No entanto, os organizadores pressionados de um dos eventos de arte contemporânea mais prestigiados do mundo decidiram que os visitantes só poderão entrar no pavilhão verde-sálvia durante os quatro dias de prévias para a imprensa na cidade.
Depois disso, durante os seis meses de duração da mostra, que apresenta exposições de todo o mundo, as pessoas terão que permanecer do lado de fora do local russo, assistindo a vídeos projetados em suas paredes externas enquanto a música ao vivo sai pelas janelas.
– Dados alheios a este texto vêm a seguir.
(* ===== verification/Legacy.v ===== *)
(** * Legacy: the free-text variant of the script

    [src/unnamed/part_000] is the earlier version of the script.  It
    builds the client of the model before it checks the secrets, so an
    absent key is an exception of the constructor, not the line of the
    guard.  Its resolver is the function of [src/src/index.ts], line for line; its
    verifier sends the question alone to [openai.responses.create] and reads
    [response.choices[0]?.message?.content]; its [main] looks for keywords in
    the lower-cased answer and prints a line for each case; its [catch]
    block prints the failure and lets the process end normally.  Module
    [FreeText] models it with the names of its source. *)

From stdpp Require Import gmap.
From S2P Require Import Prelude JsString Api JsRuntime Resolver Verifier Main.

Module FreeText.

(** ** The model *)

(** The client of the model, as a record of the key it is built from. *)
Definition clientOf (apiKey : option string) : OpenAI.Client :=
  {| OpenAI.apiKey := apiKey |}.

(** What the constructor of the SDK throws when it is given no key: the
    option [apiKey] is [undefined], and so is the variable
    [OPENAI_API_KEY] that the constructor falls back to. *)
Definition OpenAIError_missing_key : Thrown :=
  JsError "The OPENAI_API_KEY environment variable is missing or empty; either provide it, or instantiate the OpenAI client with an apiKey option, like new OpenAI({ apiKey: 'My API Key' }).".

(** [new OpenAI({ apiKey: process.env.OPENAI_API_KEY })] (lines 13-15),
    the first statement of this variant: the key is read before it is
    checked.  The constructor rejects an absent key and takes every string,
    the empty one too: this is the behaviour of the SDK, which is not code
    of the repository, and the one assumption on a constructor that the
    model makes. *)
Definition new_OpenAI (apiKey : option string) : M OpenAI.Client :=
  if apiKey is None then throw OpenAIError_missing_key else mret (clientOf apiKey).

(** The schema of the answer, as this variant declares it. *)
Definition verificationResponseSchema : OpenAI.ZodType :=
  OpenAI.ZodObject
    [("result", OpenAI.ZodBoolean "Whether the image contains a Tunnl hat.");
     ("reasoning",
      OpenAI.ZodString "A short explanation of the reasoning for the result.")].

Definition TWEET_ID : string := "1921316529062265045".

(** [fetchTweetData] of this variant (lines 45-98) is the text of the
    function of [index.ts]. *)
Definition fetchTweetData `{TwitterService} (client : Twitter.TwitterApiReadOnly)
    (tweetId : string) : M TweetData :=
  Resolver.fetchTweetData client tweetId.

(** [zodTextFormat(schema, name)]. *)
Definition zodTextFormat (schema : OpenAI.ZodType) (name : string)
    : OpenAI.ResponseFormat :=
  {| OpenAI.name := name; OpenAI.schema := schema |}.

Definition question : string :=
  "Does this picture contain a black baseball hat with a "
  +:+ dq +:+ "tunnl" +:+ dq +:+ " logo on it?" +:+ nl +:+
  "I have provided you with 3 example images of the hat with the Tunnl logo on it named "
  +:+ dq +:+ "tunnl-hat-front.jpg" +:+ dq +:+ ", "
  +:+ dq +:+ "tunnl-hat-side-1.jpg" +:+ dq +:+ ", and "
  +:+ dq +:+ "tunnl-hat-side-2.jpg" +:+ dq +:+ "." +:+ nl +:+
  "The image you are analyzing is named " +:+ dq +:+ "posted-image.jpg" +:+ dq +:+ "."
  +:+ nl +:+
  "If you cannot see the hat with the logo anywhere in the image, respond with "
  +:+ dq +:+ "no" +:+ dq +:+ "." +:+ nl +:+
  "If you can see the hat with the logo anywhere in the image, respond with "
  +:+ dq +:+ "yes" +:+ dq +:+ "." +:+ nl.

(** The argument of [responses.create]: one user message that holds the
    question, and the text format. *)
Definition createBody (question : string) : Responses.CreateParams :=
  {| Responses.model := "gpt-4o";
     Responses.temperature := 0;
     Responses.input :=
       [ {| Responses.role := "user";
            Responses.content := [Responses.InputText question] |} ];
     Responses.text :=
       {| Responses.format := zodTextFormat verificationResponseSchema "response" |} |}.

(** What the engine throws for [response.choices[0]] when [choices] is
    [undefined]: a [TypeError], which is an [Error]. *)
Definition TypeError_reading_0 : Thrown :=
  JsError "Cannot read properties of undefined (reading '0')".

(** [response.choices[0]?.message?.content]: [None] is [undefined] or
    [null], which the caller does not tell apart. *)
Definition firstContent (response : Responses.Response) : M (option string) :=
  match Responses.choices response with
  | Some choices =>
      mret ((head choices ≫= Responses.message) ≫= Responses.message_content)
  | None => throw TypeError_reading_0
  end.

Section verifier.
Context `{ResponsesService} (openai : OpenAI.Client).

(** The parameter [imageUrl] is not used by the body. *)
Definition askOpenAIAboutImage (imageUrl question : string) : M (option string) :=
  try_catch
    (response ← await_create openai (createBody question);
     firstContent response)
    catchAsk.

End verifier.

Definition positiveKeywords : list string :=
  ["yes"; "it does"; "shows a black baseball hat"].

Definition negativeKeywords : list string :=
  ["no"; "it does not"; "does not show"].

(** [keywords.some(keyword => responseLower.includes(keyword))] *)
Definition someIncluded (keywords : list string) (responseLower : string) : bool :=
  existsb (λ keyword, includes responseLower keyword) keywords.

(** The variable [result] of [main] after the two tests: [None] is
    [undefined]. *)
Definition classify (responseLower : string) : option bool :=
  if someIncluded positiveKeywords responseLower then Some true
  else if someIncluded negativeKeywords responseLower then Some false
  else None.

Definition theQuestion : string :=
  "Does the image contain a black baseball hat with white lettering?".

(** The [else] branch of [if (openAIResponse)]. *)
Definition reportNoResponse : M unit :=
  console_log [VStr "OpenAI did not provide a response."];;
  console_log [VStr ("Result for " +:+ dq +:+ theQuestion +:+ dq +:+
                     ": false (no OpenAI response)")].

(** The block [if (openAIResponse) { ... } else { ... }] of [main]. *)
Definition report (openAIResponse : option string) : M unit :=
  match openAIResponse with
  | Some response =>
      if truthy response then
        console_log [VStr "OpenAI Response:"; VStr response];;
        let responseLower := toLowerCase response in
        match classify responseLower with
        | Some result =>
            console_log [VStr (theQuestion +:+ " " +:+ template_bool result)]
        | None =>
            console_log
              [VStr "Could not definitively determine the answer from OpenAI's response."];;
            console_log [VStr "Full OpenAI response:"; VStr response];;
            console_log
              [VStr ("Assuming 'false' due to ambiguous response for: " +:+ theQuestion)]
        end
      else reportNoResponse
  | None => reportNoResponse
  end.

(** The error [main] throws when the tweet has no usable image. *)
Definition noImageError : Thrown :=
  new_Error ("No image URL found for Tweet ID: " +:+ TWEET_ID +:+ ".").

(** The [catch] block of [main]: two lines, and no [process.exit]. *)
Definition catchMain (error : Thrown) : M unit :=
  let errorMessage := message_or "An unknown error occurred" error in
  console_error [VStr "Error in main execution:"; VStr errorMessage; VThrown error];;
  console_log [VStr ("Result for " +:+ dq +:+ theQuestion +:+ dq +:+
                     ": false (due to error: " +:+ errorMessage +:+ ")")].

Section main.
Context `{TwitterService, ResponsesService}.
Context (openai : OpenAI.Client) (readOnlyTwitterClient : Twitter.TwitterApiReadOnly).

Definition main : M unit :=
  console_log [VStr ("Processing Tweet ID: " +:+ TWEET_ID)];;
  try_catch
    (tweetData ← fetchTweetData readOnlyTwitterClient TWEET_ID;
     imageUrl ← require_truthy (imageUrl tweetData) (throw noImageError);
     openAIResponse ← askOpenAIAboutImage openai imageUrl question;
     report openAIResponse)
    catchMain.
Os críticos, incluindo o governo da primeira-ministra Giorgia Meloni, disseram que Moscou não deveria ter essa visibilidade enquanto sua guerra contra a Ucrânia continua. A União Europeia também entrou na polêmica, ameaçando retirar 2 milhões de euros em financiamento.
O presidente da Bienal, Pietrangelo Buttafuoco, um ex-jornalista que compartilha as raízes políticas de extrema-direita de Meloni, defendeu sua decisão de permitir o retorno da Rússia, dizendo que a arte deve continuar sendo um espaço neutro para o diálogo sem censura.
Entretanto, na esteira da reação furiosa, os advogados da Bienal disseram que o pavilhão não pode ser aberto ao público em geral devido às sanções europeias contra a Rússia.
Apesar das restrições, Moscou aceitou seu retorno.
Em uma publicação nas mídias sociais, a comissária do pavilhão, Anastasia Karneeva, filha de um ex-general russo, agradeceu à Bienal por "endossar a ideia de ter todos os países" representados no evento.